### TASK REQUIREMENTS
From the entries below, reproduce exactly the line containing "st1) => (Throw e, st1)", the line containing "r v) as Hex.", and every line in between, with nothing added.

### ENTRIES SHOWN
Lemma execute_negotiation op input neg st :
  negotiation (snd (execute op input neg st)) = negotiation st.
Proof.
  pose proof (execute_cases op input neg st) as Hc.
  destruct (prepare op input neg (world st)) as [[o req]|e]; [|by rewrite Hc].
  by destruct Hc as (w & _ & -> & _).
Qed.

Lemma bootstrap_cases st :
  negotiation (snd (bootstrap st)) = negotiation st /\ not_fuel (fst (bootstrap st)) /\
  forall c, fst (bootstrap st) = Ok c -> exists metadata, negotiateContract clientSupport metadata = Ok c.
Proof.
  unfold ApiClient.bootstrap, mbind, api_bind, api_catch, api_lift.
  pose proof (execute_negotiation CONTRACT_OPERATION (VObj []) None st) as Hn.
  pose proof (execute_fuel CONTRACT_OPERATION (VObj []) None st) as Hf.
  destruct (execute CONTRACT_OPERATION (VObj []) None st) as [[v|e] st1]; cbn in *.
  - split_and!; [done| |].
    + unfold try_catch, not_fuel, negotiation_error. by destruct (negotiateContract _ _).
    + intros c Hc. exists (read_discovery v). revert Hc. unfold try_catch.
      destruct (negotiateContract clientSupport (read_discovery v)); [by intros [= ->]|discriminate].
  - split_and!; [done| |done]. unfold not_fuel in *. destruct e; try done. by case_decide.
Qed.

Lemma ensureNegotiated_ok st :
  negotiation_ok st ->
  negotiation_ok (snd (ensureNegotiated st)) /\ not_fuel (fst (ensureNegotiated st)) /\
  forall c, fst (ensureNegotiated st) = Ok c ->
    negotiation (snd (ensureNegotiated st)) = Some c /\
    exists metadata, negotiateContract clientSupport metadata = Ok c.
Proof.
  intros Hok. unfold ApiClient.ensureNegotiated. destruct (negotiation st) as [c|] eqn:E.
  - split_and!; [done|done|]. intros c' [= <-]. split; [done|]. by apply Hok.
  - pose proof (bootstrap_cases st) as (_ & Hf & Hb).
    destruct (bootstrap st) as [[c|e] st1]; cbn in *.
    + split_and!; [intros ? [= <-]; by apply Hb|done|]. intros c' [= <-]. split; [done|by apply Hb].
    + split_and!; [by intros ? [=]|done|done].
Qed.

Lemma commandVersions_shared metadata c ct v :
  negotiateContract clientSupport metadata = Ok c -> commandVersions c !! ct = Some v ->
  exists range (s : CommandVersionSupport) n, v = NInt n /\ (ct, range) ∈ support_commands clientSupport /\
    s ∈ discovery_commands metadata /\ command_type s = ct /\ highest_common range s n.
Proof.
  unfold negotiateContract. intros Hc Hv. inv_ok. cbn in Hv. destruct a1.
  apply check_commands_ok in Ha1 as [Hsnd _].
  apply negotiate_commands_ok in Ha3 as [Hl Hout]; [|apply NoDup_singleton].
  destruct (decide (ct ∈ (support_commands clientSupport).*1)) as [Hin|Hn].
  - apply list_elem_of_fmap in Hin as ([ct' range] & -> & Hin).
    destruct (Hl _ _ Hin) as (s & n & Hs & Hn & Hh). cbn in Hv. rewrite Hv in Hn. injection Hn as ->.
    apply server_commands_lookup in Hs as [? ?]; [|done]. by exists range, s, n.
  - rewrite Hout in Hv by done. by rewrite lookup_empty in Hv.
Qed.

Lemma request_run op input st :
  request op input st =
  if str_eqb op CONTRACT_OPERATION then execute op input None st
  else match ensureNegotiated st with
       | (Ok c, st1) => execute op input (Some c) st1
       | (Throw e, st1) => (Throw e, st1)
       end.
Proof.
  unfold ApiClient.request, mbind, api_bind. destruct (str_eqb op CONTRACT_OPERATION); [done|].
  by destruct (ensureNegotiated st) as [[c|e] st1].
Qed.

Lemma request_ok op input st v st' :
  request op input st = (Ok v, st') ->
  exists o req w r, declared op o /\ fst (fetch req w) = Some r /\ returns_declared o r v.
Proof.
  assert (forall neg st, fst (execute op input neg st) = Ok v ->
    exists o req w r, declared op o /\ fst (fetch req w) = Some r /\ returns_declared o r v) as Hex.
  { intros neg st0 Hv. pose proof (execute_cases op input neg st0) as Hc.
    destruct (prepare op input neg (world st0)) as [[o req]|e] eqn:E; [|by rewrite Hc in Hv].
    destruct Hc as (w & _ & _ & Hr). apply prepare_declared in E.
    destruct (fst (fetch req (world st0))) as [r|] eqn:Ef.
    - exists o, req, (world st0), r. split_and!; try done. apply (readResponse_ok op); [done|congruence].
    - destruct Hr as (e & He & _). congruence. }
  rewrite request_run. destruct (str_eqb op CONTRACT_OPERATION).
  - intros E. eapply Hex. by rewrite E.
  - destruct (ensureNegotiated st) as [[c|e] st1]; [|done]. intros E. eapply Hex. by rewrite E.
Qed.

...

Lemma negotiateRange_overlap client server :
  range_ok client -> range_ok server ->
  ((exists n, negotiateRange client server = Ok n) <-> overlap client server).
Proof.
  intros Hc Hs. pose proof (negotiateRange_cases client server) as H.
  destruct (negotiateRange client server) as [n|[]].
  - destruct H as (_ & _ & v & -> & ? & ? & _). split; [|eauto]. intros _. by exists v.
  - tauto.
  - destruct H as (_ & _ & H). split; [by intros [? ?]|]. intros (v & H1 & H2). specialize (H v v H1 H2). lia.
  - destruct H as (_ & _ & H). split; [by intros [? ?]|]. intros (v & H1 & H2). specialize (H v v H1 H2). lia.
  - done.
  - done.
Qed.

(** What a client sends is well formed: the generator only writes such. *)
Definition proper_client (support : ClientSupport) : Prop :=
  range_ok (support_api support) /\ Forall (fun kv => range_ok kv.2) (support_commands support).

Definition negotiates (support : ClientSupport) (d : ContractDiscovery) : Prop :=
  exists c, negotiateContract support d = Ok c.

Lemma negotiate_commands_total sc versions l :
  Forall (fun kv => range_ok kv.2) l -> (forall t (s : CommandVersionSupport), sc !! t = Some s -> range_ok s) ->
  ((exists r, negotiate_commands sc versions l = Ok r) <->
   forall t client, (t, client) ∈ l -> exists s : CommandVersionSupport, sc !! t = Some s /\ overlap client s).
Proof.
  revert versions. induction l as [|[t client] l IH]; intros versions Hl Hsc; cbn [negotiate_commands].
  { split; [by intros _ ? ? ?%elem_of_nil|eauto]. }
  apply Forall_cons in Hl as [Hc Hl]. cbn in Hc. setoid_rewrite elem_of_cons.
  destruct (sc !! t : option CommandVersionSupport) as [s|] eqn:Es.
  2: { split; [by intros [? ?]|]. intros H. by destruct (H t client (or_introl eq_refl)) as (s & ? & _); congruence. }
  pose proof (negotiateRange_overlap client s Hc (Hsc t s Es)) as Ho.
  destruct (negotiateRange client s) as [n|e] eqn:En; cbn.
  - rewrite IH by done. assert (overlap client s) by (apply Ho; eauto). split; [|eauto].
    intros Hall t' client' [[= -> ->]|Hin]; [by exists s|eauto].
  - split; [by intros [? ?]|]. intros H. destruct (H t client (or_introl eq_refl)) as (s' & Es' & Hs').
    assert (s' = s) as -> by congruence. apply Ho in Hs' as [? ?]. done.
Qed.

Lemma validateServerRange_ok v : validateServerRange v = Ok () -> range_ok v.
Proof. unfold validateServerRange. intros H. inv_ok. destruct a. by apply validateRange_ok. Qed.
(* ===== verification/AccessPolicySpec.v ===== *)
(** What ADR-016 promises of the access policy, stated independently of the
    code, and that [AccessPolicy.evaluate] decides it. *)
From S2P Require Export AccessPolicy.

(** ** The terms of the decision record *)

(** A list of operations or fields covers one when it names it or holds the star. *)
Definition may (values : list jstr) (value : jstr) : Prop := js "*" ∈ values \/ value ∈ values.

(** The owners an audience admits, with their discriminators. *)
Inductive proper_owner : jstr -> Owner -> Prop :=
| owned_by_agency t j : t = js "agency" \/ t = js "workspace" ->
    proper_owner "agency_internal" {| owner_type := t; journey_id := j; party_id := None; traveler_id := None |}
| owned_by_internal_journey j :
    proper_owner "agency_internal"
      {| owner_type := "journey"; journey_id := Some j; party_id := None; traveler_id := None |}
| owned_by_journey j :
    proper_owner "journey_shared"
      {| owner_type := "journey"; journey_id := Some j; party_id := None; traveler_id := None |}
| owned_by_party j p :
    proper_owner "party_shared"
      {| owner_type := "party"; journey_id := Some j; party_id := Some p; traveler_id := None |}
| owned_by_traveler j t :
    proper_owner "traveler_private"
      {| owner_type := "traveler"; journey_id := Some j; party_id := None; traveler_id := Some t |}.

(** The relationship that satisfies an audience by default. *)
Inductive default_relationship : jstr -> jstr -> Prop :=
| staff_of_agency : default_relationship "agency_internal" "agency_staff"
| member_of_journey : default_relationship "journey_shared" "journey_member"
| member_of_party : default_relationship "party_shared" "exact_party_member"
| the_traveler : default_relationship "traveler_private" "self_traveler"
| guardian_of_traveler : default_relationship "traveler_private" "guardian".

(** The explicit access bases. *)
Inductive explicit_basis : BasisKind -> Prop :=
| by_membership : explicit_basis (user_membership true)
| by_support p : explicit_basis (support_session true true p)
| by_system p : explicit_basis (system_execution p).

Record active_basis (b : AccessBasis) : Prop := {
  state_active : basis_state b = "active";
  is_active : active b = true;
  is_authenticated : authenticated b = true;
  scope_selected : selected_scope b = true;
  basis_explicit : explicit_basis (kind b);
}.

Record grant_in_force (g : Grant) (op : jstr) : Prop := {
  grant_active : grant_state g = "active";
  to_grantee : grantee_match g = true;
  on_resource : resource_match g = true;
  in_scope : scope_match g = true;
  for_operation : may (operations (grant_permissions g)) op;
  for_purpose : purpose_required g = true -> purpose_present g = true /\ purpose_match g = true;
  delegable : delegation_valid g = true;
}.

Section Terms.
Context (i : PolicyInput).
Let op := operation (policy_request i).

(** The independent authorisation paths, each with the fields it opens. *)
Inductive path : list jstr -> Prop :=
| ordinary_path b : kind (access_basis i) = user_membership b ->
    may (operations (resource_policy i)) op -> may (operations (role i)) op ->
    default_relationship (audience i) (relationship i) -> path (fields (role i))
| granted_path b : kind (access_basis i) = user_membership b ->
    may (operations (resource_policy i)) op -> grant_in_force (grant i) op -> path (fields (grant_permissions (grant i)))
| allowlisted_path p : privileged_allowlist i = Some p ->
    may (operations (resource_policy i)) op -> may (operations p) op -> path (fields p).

...

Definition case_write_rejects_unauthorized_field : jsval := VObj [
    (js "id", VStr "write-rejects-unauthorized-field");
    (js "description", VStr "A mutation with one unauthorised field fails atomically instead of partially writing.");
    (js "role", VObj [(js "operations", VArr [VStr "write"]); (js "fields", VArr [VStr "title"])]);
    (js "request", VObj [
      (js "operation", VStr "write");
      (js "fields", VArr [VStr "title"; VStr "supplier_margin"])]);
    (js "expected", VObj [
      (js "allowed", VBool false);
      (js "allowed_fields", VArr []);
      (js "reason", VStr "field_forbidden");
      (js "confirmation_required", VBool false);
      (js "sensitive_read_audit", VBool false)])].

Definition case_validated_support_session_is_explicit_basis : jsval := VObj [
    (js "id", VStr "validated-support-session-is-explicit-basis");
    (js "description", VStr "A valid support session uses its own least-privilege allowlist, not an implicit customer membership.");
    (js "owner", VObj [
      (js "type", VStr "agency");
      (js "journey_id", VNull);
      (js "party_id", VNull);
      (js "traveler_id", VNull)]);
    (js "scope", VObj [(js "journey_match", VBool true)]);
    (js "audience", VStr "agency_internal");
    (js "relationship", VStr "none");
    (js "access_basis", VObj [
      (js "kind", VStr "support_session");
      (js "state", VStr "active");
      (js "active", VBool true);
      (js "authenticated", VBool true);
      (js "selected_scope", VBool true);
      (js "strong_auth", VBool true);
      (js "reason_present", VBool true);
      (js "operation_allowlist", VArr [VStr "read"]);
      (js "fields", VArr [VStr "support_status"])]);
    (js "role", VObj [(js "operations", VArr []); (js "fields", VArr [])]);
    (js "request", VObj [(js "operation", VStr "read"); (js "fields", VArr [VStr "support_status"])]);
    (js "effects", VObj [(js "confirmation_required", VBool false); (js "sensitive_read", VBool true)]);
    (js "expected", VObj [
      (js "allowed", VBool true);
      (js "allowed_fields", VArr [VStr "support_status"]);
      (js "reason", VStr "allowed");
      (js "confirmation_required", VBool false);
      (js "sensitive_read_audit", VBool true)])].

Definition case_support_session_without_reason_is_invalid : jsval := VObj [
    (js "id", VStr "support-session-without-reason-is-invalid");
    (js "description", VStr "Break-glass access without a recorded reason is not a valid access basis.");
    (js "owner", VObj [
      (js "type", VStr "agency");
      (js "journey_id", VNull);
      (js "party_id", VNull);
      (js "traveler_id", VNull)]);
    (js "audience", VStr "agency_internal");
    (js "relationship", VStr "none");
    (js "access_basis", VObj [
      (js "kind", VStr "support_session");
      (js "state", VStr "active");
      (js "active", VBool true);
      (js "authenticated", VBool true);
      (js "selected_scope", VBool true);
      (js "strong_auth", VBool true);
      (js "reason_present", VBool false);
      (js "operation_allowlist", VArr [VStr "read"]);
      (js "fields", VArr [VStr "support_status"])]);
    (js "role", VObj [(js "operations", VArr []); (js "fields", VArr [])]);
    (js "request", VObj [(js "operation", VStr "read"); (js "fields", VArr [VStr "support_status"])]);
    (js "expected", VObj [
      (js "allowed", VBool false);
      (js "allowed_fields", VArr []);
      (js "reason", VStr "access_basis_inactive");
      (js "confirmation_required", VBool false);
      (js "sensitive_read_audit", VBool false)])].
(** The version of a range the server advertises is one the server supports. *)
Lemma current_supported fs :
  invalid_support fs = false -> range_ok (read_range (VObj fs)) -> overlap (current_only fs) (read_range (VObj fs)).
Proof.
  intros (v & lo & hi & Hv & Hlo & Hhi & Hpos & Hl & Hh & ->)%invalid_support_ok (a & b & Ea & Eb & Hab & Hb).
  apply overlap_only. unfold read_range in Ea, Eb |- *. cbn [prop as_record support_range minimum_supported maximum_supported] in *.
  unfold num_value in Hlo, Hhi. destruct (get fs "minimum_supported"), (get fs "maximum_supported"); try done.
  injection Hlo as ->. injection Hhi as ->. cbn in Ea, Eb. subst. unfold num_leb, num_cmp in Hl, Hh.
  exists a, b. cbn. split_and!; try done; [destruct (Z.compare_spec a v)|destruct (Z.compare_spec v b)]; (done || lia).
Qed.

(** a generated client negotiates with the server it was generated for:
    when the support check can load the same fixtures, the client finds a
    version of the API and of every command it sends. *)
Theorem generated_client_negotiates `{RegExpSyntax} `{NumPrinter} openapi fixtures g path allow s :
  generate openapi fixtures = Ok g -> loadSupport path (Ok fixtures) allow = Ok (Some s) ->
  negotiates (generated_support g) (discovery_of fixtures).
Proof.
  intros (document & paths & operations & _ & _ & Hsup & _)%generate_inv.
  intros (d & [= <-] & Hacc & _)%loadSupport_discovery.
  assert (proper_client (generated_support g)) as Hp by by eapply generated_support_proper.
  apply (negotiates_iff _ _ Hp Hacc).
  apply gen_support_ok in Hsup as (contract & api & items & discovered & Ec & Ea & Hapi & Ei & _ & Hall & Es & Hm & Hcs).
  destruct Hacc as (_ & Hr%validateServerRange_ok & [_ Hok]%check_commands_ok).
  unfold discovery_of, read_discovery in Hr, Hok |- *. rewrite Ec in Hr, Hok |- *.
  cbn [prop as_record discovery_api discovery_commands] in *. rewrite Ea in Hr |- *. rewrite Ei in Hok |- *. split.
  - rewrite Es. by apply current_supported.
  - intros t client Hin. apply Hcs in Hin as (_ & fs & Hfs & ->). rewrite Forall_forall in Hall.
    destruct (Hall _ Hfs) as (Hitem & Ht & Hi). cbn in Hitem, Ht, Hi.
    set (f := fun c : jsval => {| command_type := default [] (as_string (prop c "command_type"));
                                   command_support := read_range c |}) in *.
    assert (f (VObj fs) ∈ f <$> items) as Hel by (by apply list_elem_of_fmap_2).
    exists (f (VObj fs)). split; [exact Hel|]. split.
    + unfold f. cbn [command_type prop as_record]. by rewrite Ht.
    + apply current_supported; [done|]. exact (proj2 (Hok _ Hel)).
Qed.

### YOUR SOLUTION
       | (Throw e, st1) => (Throw e, st1)
       end.
Proof.
  unfold ApiClient.request, mbind, api_bind. destruct (str_eqb op CONTRACT_OPERATION); [done|].
  by destruct (ensureNegotiated st) as [[c|e] st1].
Qed.

Lemma request_ok op input st v st' :
  request op input st = (Ok v, st') ->
  exists o req w r, declared op o /\ fst (fetch req w) = Some r /\ returns_declared o r v.
Proof.
  assert (forall neg st, fst (execute op input neg st) = Ok v ->
    exists o req w r, declared op o /\ fst (fetch req w) = Some r /\ returns_declared o r v) as Hex.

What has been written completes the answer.